Requirement: Only a number is wanted here: how many lines in the entries below contain the word "eats".
^^^^^^^^^^^^^^^^
(* ===== verification/TestsComponents.v ===== *)
(** * The unit tests of the remaining components, run on the model

    The tests of tag.rs, types.rs, udp.rs, of the server's store.rs and
    server.rs, of the gateway's config.rs, registry.rs and poller.rs, of the
    partner and of the watch command.  Tests that open sockets run on the
    transports that stand for them: the simulated PLC behind a [Link], and two
    partners whose input is what the other has sent. *)

From stdpp Require Import gmap list.
From S2P Require Import Prelude Wire Io S7Header Store Dispatch Types Connection Tag Text Client Loopback.
From S2P Require Import Partner Registry Poller Udp Handle Watch TestsProto.
Local Open Scope Z_scope.

#[local] Instance TransportSize_decision : EqDecision TransportSize. Proof. solve_decision. Defined.
#[local] Instance Area_decision : EqDecision Area. Proof. solve_decision. Defined.
#[local] Instance Variant_decision : EqDecision (Variant string). Proof. solve_decision. Defined.
#[local] Instance PartnerStatus_decision : EqDecision PartnerStatus. Proof. solve_decision. Defined.

(** ** tag.rs *)

(** The tags of the tests are ASCII; other characters are left as they are. *)
Definition parsed (tag : string) (k : TagAddress → bool) : bool :=
  unwrap_then (parse_tag (fun c => [c]) (str_bytes tag)) k.
Definition rejected (tag : string) : bool := is_err (parse_tag (fun c => [c]) (str_bytes tag)).
(** The assertions that most tests make. *)
Definition db_tag (db off : Z) (ts : TransportSize) (t : TagAddress) : bool :=
  assert_eq (tag_db_number t) db && assert_eq (byte_offset t) off && assert_eq (tag_transport t) ts.
Definition area_tag (a : Area) (off : Z) (ts : TransportSize) (t : TagAddress) : bool :=
  assert_eq (tag_area t) a && assert_eq (byte_offset t) off && assert_eq (tag_transport t) ts.
(* ===== verification/_CoqProject ===== *)
-Q . S2P
Prelude.v
Effects.v
Utf8.v
ImapCommand.v
ImapMutf7.v
Dates.v
ImapParser.v
ImapParserSafe.v
ImapMime.v
ImapResponse.v
ImapRoundTrip.v
ImapFetch.v
ImapSearch.v
Places.v
Network.v
Limiter.v
LimiterSafe.v
LimiterRuns.v
Slots.v
SendLimit.v
Acl.v
ImapMailboxes.v
ImapSession.v
ImapSessionSync.v
ImapSessionStore.v
ImapSessionRuns.v
ImapSessionFetch.v
ImapSessionFetchSafe.v
ImapSessionSelect.v
ImapSessionSearch.v
ImapSessionMailboxes.v
ImapSessionRead.v
ImapSessionDispatch.v
Srs.v
Rtf.v
Retention.v
Sasl.v
SieveStore.v
SieveStoreSafe.v
ManageSieve.v
ManageSieveScripts.v
ManageSieveSession.v
SmtpHeaders.v
Address.v
SmtpSession.v
SmtpSessionSafe.v
SmtpSample.v
Relay.v
SmtpClient.v
PublicIp.v
MtaSts.v
Microsoft.v
Queue.v
Delivery.v
DeliverySafe.v
DeliveryEnds.v
Outbound.v
OutboundSafe.v
SenderLists.v
MimeLimits.v
Forwarding.v
Filing.v
Receive.v
ReceiveSafe.v
Submission.v
SubmissionSafe.v
(** A byte that is not part of a character becomes the three of U+FFFD. *)
Lemma lossy_length s : (length (from_utf8_lossy s) <= 3 * length s)%nat.
Proof.
  unfold from_utf8_lossy. generalize (length s) at 1. intros fuel. revert s. induction fuel as [|fuel IH]; intros s; cbn [lossy_fuel]; [simpl; lia|].
  pose proof (utf8_step_length s) as Hl. destruct (utf8_step s) as [c rest|rest|] eqn:E; [| |simpl; lia].
  - apply utf8_step_inv in E as [_ ->]. rewrite !length_app. specialize (IH rest). lia.
  - rewrite length_app. specialize (IH rest). change (length (utf8_char 0xFFFD)) with 3%nat. lia.
Qed.

Lemma utf8_app cs ds : utf8 (cs ++ ds) = utf8 cs ++ utf8 ds.
Proof. apply bind_app. Qed.

(** ASCII text is its own list of characters. *)
Lemma utf8_ascii (s : list byte) :
  Forall (fun b => is_ascii b = true) s -> utf8 (bz <$> s) = s.
Proof.
  induction 1 as [|b s Hb _ IH]; [done|]. unfold utf8 in *. rewrite fmap_cons, bind_cons, IH.
  unfold utf8_char, is_ascii in *. rewrite Hb. simpl. by rewrite zb_bz.
Qed.

Lemma chars_ascii (s : list byte) :
  Forall (fun b => is_ascii b = true) s -> chars s = Some (bz <$> s).
Proof.
  intros H. apply chars_Some. rewrite utf8_ascii by done. split; [done|].
  apply Forall_fmap. eapply Forall_impl; [exact H|]. intros b Hb. simpl.
  unfold is_ascii in Hb. pose proof (bz_range b). apply is_scalar_range. lia.
Qed.

Lemma utf16_chars_app_char c us :
  is_scalar c = true -> utf16_chars (utf16_char c ++ us) = cons c <$> utf16_chars us.
Proof.
  rewrite is_scalar_range. intros Hc. unfold utf16_char. case_match; simpl;
    unfold high_surrogate, low_surrogate;
    repeat (case_match; try (exfalso; dlia)); f_equal; try (f_equal; dlia).
Qed.

Lemma utf16_chars_utf16 cs :
  Forall (fun c => is_scalar c = true) cs -> utf16_chars (utf16 cs) = Some cs.
Proof.
  induction 1 as [|c cs Hc _ IH]; [done|].
  unfold utf16 in *. rewrite bind_cons, utf16_chars_app_char by done. by rewrite IH.
Qed.

Lemma from_utf16_utf16 cs :
  Forall (fun c => is_scalar c = true) cs -> from_utf16 (utf16 cs) = Some (utf8 cs).
Proof. intros. unfold from_utf16. by rewrite utf16_chars_utf16. Qed.

Lemma utf16_range cs :
  Forall (fun c => is_scalar c = true) cs -> Forall (fun u => 0 <= u < 65536) (utf16 cs).
Proof.
  intros H. apply Forall_bind. eapply Forall_impl; [exact H|]. intros c Hc.
  apply is_scalar_range in Hc. simpl. unfold utf16_char.
  destruct (c <? 65536) eqn:?; repeat apply Forall_cons_2; try apply Forall_nil_2; dlia.
Qed.

(** Text without blanks keeps all of it when it is trimmed. *)
Definition graphic (b : byte) : bool := (33 <=? bz b) && (bz b <=? 126).
Example encode_cat : encode (utf8 [0x1f431; 0x20; 0x4e]) = bs "&2D3cMQ- N".
Proof. reflexivity. Qed.

Example decode_cat : decode (bs "&2D3cMQ- N") = Some (utf8 [0x1f431; 0x20; 0x4e]).
Proof. reflexivity. Qed.

Example decode_broken : decode (bs "&Jjo!") = None.
Proof. reflexivity. Qed.

(** ** The base64 groups *)

Lemma alphabet_position v :
  0 <= v < 64 -> position (fun a => bool_decide (a = alphabet_at v)) ALPHABET = Some (Z.to_nat v).
Proof.
  intros Hv. assert (Hall : forallb (fun i => bool_decide
    (position (fun a => bool_decide (a = alphabet_at (Z.of_nat i))) ALPHABET = Some i)) (seq 0 64) = true)
    by (vm_compute; reflexivity).
  rewrite forallb_forall in Hall. specialize (Hall (Z.to_nat v)).
  rewrite Z2Nat.id in Hall by lia. eapply bool_decide_eq_true, Hall, in_seq. lia.
Qed.

(** No group holds a [-], and all of them are printable ASCII without [&]. *)
Lemma alphabet_at_ok v : 0 <= v < 64 ->
  alphabet_at v <> "-"%byte /\ alphabet_at v <> "&"%byte /\ 0x20 <= bz (alphabet_at v) <= 0x7e.
Proof.
  intros Hv. assert (Hall : forallb (fun i => let b := alphabet_at (Z.of_nat i) in
    bool_decide (b <> "-"%byte) && bool_decide (b <> "&"%byte) && (0x20 <=? bz b) && (bz b <=? 0x7e))
    (seq 0 64) = true) by (vm_compute; reflexivity).
  rewrite forallb_forall in Hall. specialize (Hall (Z.to_nat v)).
  rewrite Z2Nat.id in Hall by lia. destruct (andb_prop _ _ (Hall ltac:(apply in_seq; lia))) as [H1 H2].
  apply andb_prop in H1 as [H1 H3]. apply andb_prop in H1 as [H1 H4].
  split; [by apply bool_decide_eq_true in H1|]. split; [by apply bool_decide_eq_true in H4 | lia].
Qed.

Lemma u32_shl_small x k : 0 <= k -> 0 <= x * 2 ^ k <= u32_max -> u32_shl x k = x * 2 ^ k.
Proof.
  intros Hk Hx. unfold u32_shl. rewrite Z.shiftl_mul_pow2 by done.
  change u32_max with (Z.shiftl 1 32 - 1). rewrite land_ones_mod by done. apply Z.mod_small.
  unfold u32_max in Hx. lia.
Qed.

(** The sextets of a chunk as division and remainder. *)
Lemma encode_chunk_value b0 b1 b2 :
  Z.lor (Z.lor (u32_shl (bz b0) 16) (u32_shl (bz b1) 8)) (bz b2) = bz b0 * 65536 + bz b1 * 256 + bz b2.
Proof.
  pose proof (bz_range b0). pose proof (bz_range b1). pose proof (bz_range b2).
  rewrite !u32_shl_small by (unfold u32_max; lia).
  change (2 ^ 16) with (2 ^ 8 * 2 ^ 8). rewrite Z.mul_assoc.
  rewrite <- (Z.shiftl_mul_pow2 (bz b0 * 2 ^ 8)), <- (Z.shiftl_mul_pow2 (bz b1)) by lia.
  rewrite <- Z.shiftl_lor, <- (Z.shiftl_mul_pow2 (bz b0)), lor_shiftl_add, lor_shiftl_add by lia. lia.
Qed.

Definition sextet (n i : Z) : Z := (n / 2 ^ (18 - 6 * i)) `mod` 64.

Lemma sextet_range n i : 0 <= sextet n i < 64.
Proof. apply Z.mod_pos_bound. lia. Qed.

Lemma encode_chunk_eq chunk :
  (length chunk <= 3)%nat ->
  let byte_at i := bz (default x00 (chunk !! i)) in
  let n := byte_at 0%nat * 65536 + byte_at 1%nat * 256 + byte_at 2%nat in
  encode_chunk chunk = (fun i => alphabet_at (sextet n (Z.of_nat i))) <$> seq 0 (S (length chunk)).
Proof.
  intros Hlen byte_at n. unfold encode_chunk. rewrite encode_chunk_value. fold byte_at n.
  apply list_fmap_ext. intros k i Hi. apply lookup_seq in Hi as [-> Hi]. f_equal. unfold sextet.
  rewrite Z.shiftr_div_pow2 by lia. change 0x3f with (Z.shiftl 1 6 - 1). by apply land_ones_mod.
Qed.

Lemma decode_bits_step v rest bits count bytes :
  0 <= v < 64 -> 0 <= count < 8 -> 0 <= bits < 2 ^ count ->
  decode_bits (alphabet_at v :: rest) bits count bytes =
  if 2 <=? count
  then decode_bits rest ((bits * 64 + v) `mod` 2 ^ (count - 2)) (count - 2)
         (bytes ++ [zb ((bits * 64 + v) / 2 ^ (count - 2))])
  else decode_bits rest (bits * 64 + v) (count + 6) bytes.
Proof.
  intros Hv Hc Hb. cbn [decode_bits]. rewrite alphabet_position by done.
  assert (2 ^ count <= 2 ^ 7) by (apply Z.pow_le_mono_r; lia).
  rewrite u32_shl_small, Z2Nat.id by (unfold u32_max; lia).
  rewrite <- Z.shiftl_mul_pow2, lor_shiftl_add by lia.
  destruct (Z.leb_spec 2 count); case_match; try lia; [|done].
  rewrite land_ones_mod, Z.shiftr_div_pow2 by lia. by replace (count + 6 - 8) with (count - 2) by lia.
Qed.

Lemma decode_bits_first v rest bytes :
  0 <= v < 64 -> decode_bits (alphabet_at v :: rest) 0 0 bytes = decode_bits rest v 6 bytes.
Proof. intros. by rewrite decode_bits_step by lia. Qed.
(* ===== verification/ImapParser.v ===== *)
(** * The IMAP command parser (crates\/uwumail-imap\/src\/parser.rs)

    The whole of [Parser] and [parse_command], one [Definition] per Rust method and
    one per arm of [Parser::command], in the monad of [Effects]: the state is the
    [pos], [depth] and [search_keys] of the struct, its [input] and [utf8], which no
    method changes, are the section's variables. Indexing and slicing panic out of
    bounds as they do in Rust. The loops run on the length of the input as fuel and
    [search_key] on one frame per allowed level; [ImapParserSafe] shows that neither
    ever runs out and that nothing panics. [usize] is 64 bits. *)

From S2P Require Import Prelude Effects Utf8 Dates ImapCommand ImapMutf7.

Definition MAX_SEARCH_DEPTH : nat := 32.
Definition MAX_SEARCH_KEYS : nat := 100.
Definition MAX_FETCH_ITEMS : nat := 100.

Record parser := { pos : nat; depth : nat; search_keys : nat }.

Definition set_pos (p : nat) (s : parser) : parser :=
  {| pos := p; depth := depth s; search_keys := search_keys s |}.

Definition set_depth (d : nat) (s : parser) : parser :=
  {| pos := pos s; depth := d; search_keys := search_keys s |}.

Definition set_search_keys (n : nat) (s : parser) : parser :=
  {| pos := pos s; depth := depth s; search_keys := n |}.
(** ** Loops *)

Lemma fuel_step {fuel s s'} :
  (limit - pos s < S fuel)%nat -> (pos s < pos s' <= limit)%nat -> (limit - pos s' < fuel)%nat.
Proof. lia. Qed.

Lemma input_fuel_enough s : (limit - pos s < input_fuel input)%nat.
Proof. unfold input_fuel. lia. Qed.

Lemma wp_skip_while_fuel p fuel s :
  inside s -> (limit - pos s < fuel)%nat ->
  wp (skip_while_fuel input fuel p)
    (fun _ s' => step s s' /\
       Forall (fun b => p b = true) (slice input (pos s) (pos s')) /\
       forall b, input !! pos s' = Some b -> p b = false) (fun _ => False) s.
Proof.
  revert s. induction fuel as [|fuel IH]; intros s Hs Hf; [lia|]. cbn [skip_while_fuel].
  apply wp_bind, wp_peek_test. destruct (input !! pos s) as [b|] eqn:Eb.
  - destruct (p b) eqn:Ep.
    + apply wp_bind, wp_modify. pose proof (advance_step s Hs ltac:(by rewrite Eb)) as Hadv.
      eapply wp_mono; [..|apply IH]; [| |eauto with parser|unfold step in Hadv; simpl in *; lia].
      * intros _ s' (Hst & Hall & Hend). split_and!; eauto with parser.
        unfold slice in *. simpl in *. unfold step in Hst. simpl in Hst.
        rewrite (drop_S _ b) by done. replace (pos s' - pos s)%nat with (S (pos s' - (pos s + 1))) by lia.
        simpl. constructor; [done|]. by replace (S (pos s)) with (pos s + 1)%nat by lia.
      * by intros s' [].
    + apply wp_ret. split_and!; auto with parser.
      * unfold slice. by rewrite Nat.sub_diag.
      * naive_solver.
  - apply wp_ret. split_and!; auto with parser.
    + unfold slice. by rewrite Nat.sub_diag.
    + by rewrite Eb.
Qed.

Lemma safe_skip_while p :
  safe (skip_while input p) (fun s _ s' =>
    Forall (fun b => p b = true) (slice input (pos s) (pos s')) /\
    forall b, input !! pos s' = Some b -> p b = false).
Proof.
  intros s Hs. eapply wp_mono; [..|apply (wp_skip_while_fuel p _ s Hs (input_fuel_enough s))];
    [naive_solver | by intros s' []].
Qed.

Lemma harmless_skip_while p : harmless (skip_while input p).
Proof. eapply safe_harmless, safe_skip_while. Qed.

(** [I acc n]: what holds of the accumulator when [n] search keys were read. *)
Lemma wp_while_eat {A} b (body : A -> P A) (I : A -> nat -> Prop) acc0 s :
  (forall acc s1, grow s s1 -> I acc (search_keys s1) ->
    wp (body acc) (fun acc' s' => grow s1 s' /\ I acc' (search_keys s')) (grow s1) s1) ->
  inside s -> I acc0 (search_keys s) ->
  wp (while_eat input b body acc0) (fun acc' s' => grow s s' /\ I acc' (search_keys s')) (grow s) s.
Proof.
  intros Hbody Hs HI0. unfold while_eat.
  assert (Hgo : forall fuel acc s1, grow s s1 -> (limit - pos s1 < fuel)%nat -> I acc (search_keys s1) ->
    wp (while_eat_fuel input fuel b body acc)
      (fun acc' s' => grow s s' /\ I acc' (search_keys s')) (grow s) s1).
  2: { apply Hgo; auto with parser. apply input_fuel_enough. }
  induction fuel as [|fuel IH]; intros acc s1 H1 Hf HI; [lia|]. cbn [while_eat_fuel].
  apply wp_bind. eapply wp_safe_grow; [apply safe_eat | done |]. intros more s2 H12 H2 Heat.
  assert (Hk : search_keys s2 = search_keys s1) by apply H12.
  rewrite <- Hk in HI. destruct more; [|by apply wp_ret]. specialize (Heat eq_refl). unfold eats in Heat.
  apply wp_bind. eapply wp_mono; [..|apply Hbody; [exact H2 | exact HI]].
  - intros acc' s3 [H23 HI']. apply IH; [eauto with parser | unfold step, grow in *; lia | done].
  - eauto with parser.
Qed.

(** The body of an [until_eat] must take a byte itself. *)
Lemma wp_until_eat {A} b (body : A -> P A) acc0 s :
  (forall acc, safe (body acc) (fun s _ s' => eats s s')) -> inside s ->
  wp (until_eat input b body acc0) (fun _ s' => step s s') (grow s) s.
Proof.
  intros Hbody Hs. unfold until_eat.
  assert (Hgo : forall fuel acc s1, step s s1 -> (limit - pos s1 < fuel)%nat ->
    wp (until_eat_fuel input fuel b body acc) (fun _ s' => step s s') (grow s) s1).
  2: { apply Hgo; auto with parser. apply input_fuel_enough. }
  induction fuel as [|fuel IH]; intros acc s1 H1 Hf; [lia|]. cbn [until_eat_fuel].
  apply wp_bind. eapply wp_safe; [apply safe_eat | done |]. intros done s2 H12 H2 _.
  destruct done; [by apply wp_ret|].
  apply wp_bind. eapply wp_safe; [apply Hbody | done |].
  intros acc' s3 H23 H3 Hlt. apply IH; [done | unfold step, eats in *; lia].
Qed.

Lemma wp_paren_loop {A} (I : A -> Prop) (body : A -> P A) acc0 s :
  (forall acc, I acc -> makes I (body acc)) -> I acc0 -> inside s ->
  wp (paren_loop input body acc0) (fun acc s' => step s s' /\ I acc) (grow s) s.
Proof.
  intros Hbody H0 Hs. unfold paren_loop.
  assert (Hgo : forall fuel acc s1, I acc -> step s s1 -> (limit - pos s1 < fuel)%nat ->
    wp (paren_loop_fuel input fuel body acc) (fun acc s' => step s s' /\ I acc) (grow s) s1).
  2: { apply Hgo; auto with parser. apply input_fuel_enough. }
  induction fuel as [|fuel IH]; intros acc s1 HI H1 Hf; [lia|]. cbn [paren_loop_fuel].
  apply wp_bind. eapply wp_safe; [by apply Hbody | done |]. intros acc' s2 H12 H2 HI'.
  apply wp_bind. eapply wp_safe; [apply safe_eat | done |]. intros done s3 H23 H3 _.
  destruct done; [by apply wp_ret|].
  apply wp_bind. eapply wp_safe; [apply safe_sp | done |]. intros [] s4 H34 H4 Hlt.
  apply IH; [done | done | unfold step, eats in *; lia].
Qed.

Lemma makes_paren_loop {A} (I : A -> Prop) (body : A -> P A) acc :
  (forall acc, I acc -> makes I (body acc)) -> I acc -> makes I (paren_loop input body acc).
Proof. intros Hb H0 s Hs. by apply wp_paren_loop. Qed.

Lemma makes_push {A} (Q : A -> Prop) (item : P A) values :
  makes Q item -> Forall Q values -> makes (Forall Q) (push item values).
Proof.
  intros Hi Hv s Hs. apply wp_bind. eapply wp_mono; [..|by apply Hi]; [|done].
  intros a s' [H1 Ha]. apply wp_ret. split; [done|]. by apply Forall_app; split; [|apply Forall_singleton].
Qed.

Lemma harmless_while_eat {A} b (body : A -> P A) acc :
  (forall acc, harmless (body acc)) -> harmless (while_eat input b body acc).
Proof.
  intros Hb s Hs. eapply wp_mono; [..|apply (wp_while_eat _ _ (fun _ n => n = search_keys s))]; auto.
  - intros a s' [Hg Hk]. auto using grow_step.
  - intros acc1 s1 H1 Hk. eapply wp_safe; [apply Hb | eauto with parser |].
    intros a s2 H12 H2 _. split; [auto with parser|]. unfold step in H12. lia.
Qed.

Lemma harmless_paren_loop {A} (body : A -> P A) acc :
  (forall acc, harmless (body acc)) -> harmless (paren_loop input body acc).
Proof. intros Hb. apply (makes_paren_loop (fun _ => True)); [intros acc0 _; apply Hb | done]. Qed.

Lemma harmless_until_eat {A} b (body : A -> P A) acc :
  (forall acc, safe (body acc) (fun s _ s' => eats s s')) ->
  harmless (until_eat input b body acc).
Proof. intros Hb s Hs. eapply wp_mono; [..|by apply wp_until_eat]; auto. Qed.

Lemma harmless_push {A} (item : P A) values : harmless item -> harmless (push item values).
Proof. intros Hi. apply harmless_bind; [done | intros; apply harmless_ret]. Qed.

(** ** Words and numbers *)

Lemma safe_taken_word start empty s :
  inside s -> (start <= pos s)%nat ->
  wp (taken_word input start empty)
    (fun w s' => s' = s /\ w = slice input start (pos s) /\ (start < pos s)%nat) (fun s' => s' = s) s.
Proof.
  intros Hs Hst. unfold taken_word. apply wp_bind, wp_get. case_decide; [fails|].
  apply wp_bind, safe_taken_since; [done..|]. unfold ok_or. destruct (from_utf8 _) as [t|] eqn:E; [|done].
  apply from_utf8_Some in E as [-> _]. apply wp_ret. repeat split; auto. lia.
Qed.

(** A run of bytes a test accepts, taken as a word: [word], [item_name]. *)
Lemma safe_run p empty :
  safe (start ← position_now; skip_while input p;; taken_word input start empty)
    (fun s w s' => eats s s' /\ w = slice input (pos s) (pos s') /\ Forall (fun b => p b = true) w /\
       forall b, input !! pos s' = Some b -> p b = false).
Proof.
  intros s Hs. unfold position_now. repeat wp_step.
  eapply wp_safe; [apply safe_skip_while | auto with parser |]. intros [] s' Hst _ (Hall & Hend).
  eapply wp_mono; [..|apply safe_taken_word; [eauto with parser | unfold step in Hst; lia]].
  - intros w s'' (-> & -> & Hlt). unfold eats. auto.
  - intros s'' ->. auto with parser.
Qed.

Lemma safe_word allow :
  safe (word input allow) (fun s w s' => eats s s' /\ w = slice input (pos s) (pos s')).
Proof. eapply safe_weaken; [|apply safe_run]. naive_solver. Qed.

Lemma safe_item_name : safe (item_name input) (fun s _ s' => eats s s').
Proof. eapply safe_weaken; [|apply safe_run]. naive_solver. Qed.

Lemma safe_upper_atom : safe (upper_atom input) (fun s _ s' => eats s s').
Proof.
  intros s Hs. apply wp_bind. eapply wp_safe; [apply safe_word | auto with parser |].
  intros w s' Hst _ [He _]. by apply wp_ret.
Qed.

Lemma harmless_word allow : harmless (word input allow).
Proof. eapply safe_harmless, safe_word. Qed.

Lemma harmless_item_name : harmless (item_name input).
Proof. eapply safe_harmless, safe_item_name. Qed.

Lemma harmless_upper_atom : harmless (upper_atom input).
Proof. eapply safe_harmless, safe_upper_atom. Qed.

Lemma harmless_keyword expected : harmless (keyword input expected).
Proof.
  intros s Hs. unfold keyword, position_now, reset_to. repeat wp_step.
  eapply wp_mono; [..|by apply safe_word].
  - intros w s' [Hst [Hlt _]]. repeat wp_step; auto.
    unfold step, grow, set_pos in *. simpl. lia.
  - intros s' Hst. repeat wp_step. unfold grow, set_pos in *. simpl. lia.
Qed.

Lemma harmless_try_keyword expected : harmless (try_keyword input expected).
Proof.
  intros s Hs. unfold try_keyword, advance. repeat wp_step; [|auto with parser].
  apply andb_prop in Heqb as [Hb _]. destruct (get_slice _ _ _) eqn:E; [|done].
  apply get_slice_Some in E as [Hr _]. split; [|done]. unfold step, set_pos. simpl. lia.
Qed.

Lemma safe_number :
  safe (number input) (fun s n s' => 0 <= n <= u64_max).
Proof.
  intros s Hs. unfold number, position_now. repeat wp_step.
  eapply wp_safe; [apply safe_skip_while | auto with parser |]. intros [] s' Hst _ _.
  apply wp_bind, safe_taken_since; [eauto with parser | unfold step in Hst; lia |].
  apply wp_ok_or; [|auto with parser]. intros n Hn. split; [done|].
  destruct (from_utf8 _) as [d|]; [|done]. simpl in Hn. case_decide; [|done].
  by apply parse_unsigned_bound in Hn.
Qed.

Lemma safe_nz_number32 :
  safe (nz_number32 input) (fun s n s' => 1 <= n <= u32_max).
Proof.
  intros s Hs. apply wp_bind. eapply wp_safe; [apply safe_number | auto with parser |].
  intros n s' Hst H1 Hn. wp_step; [|fails]. apply wp_ret.
  change u32_max with 0xffffffff. split; [done | lia].
Qed.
^^^^^^^^^^^^^^^^
Completed task: 10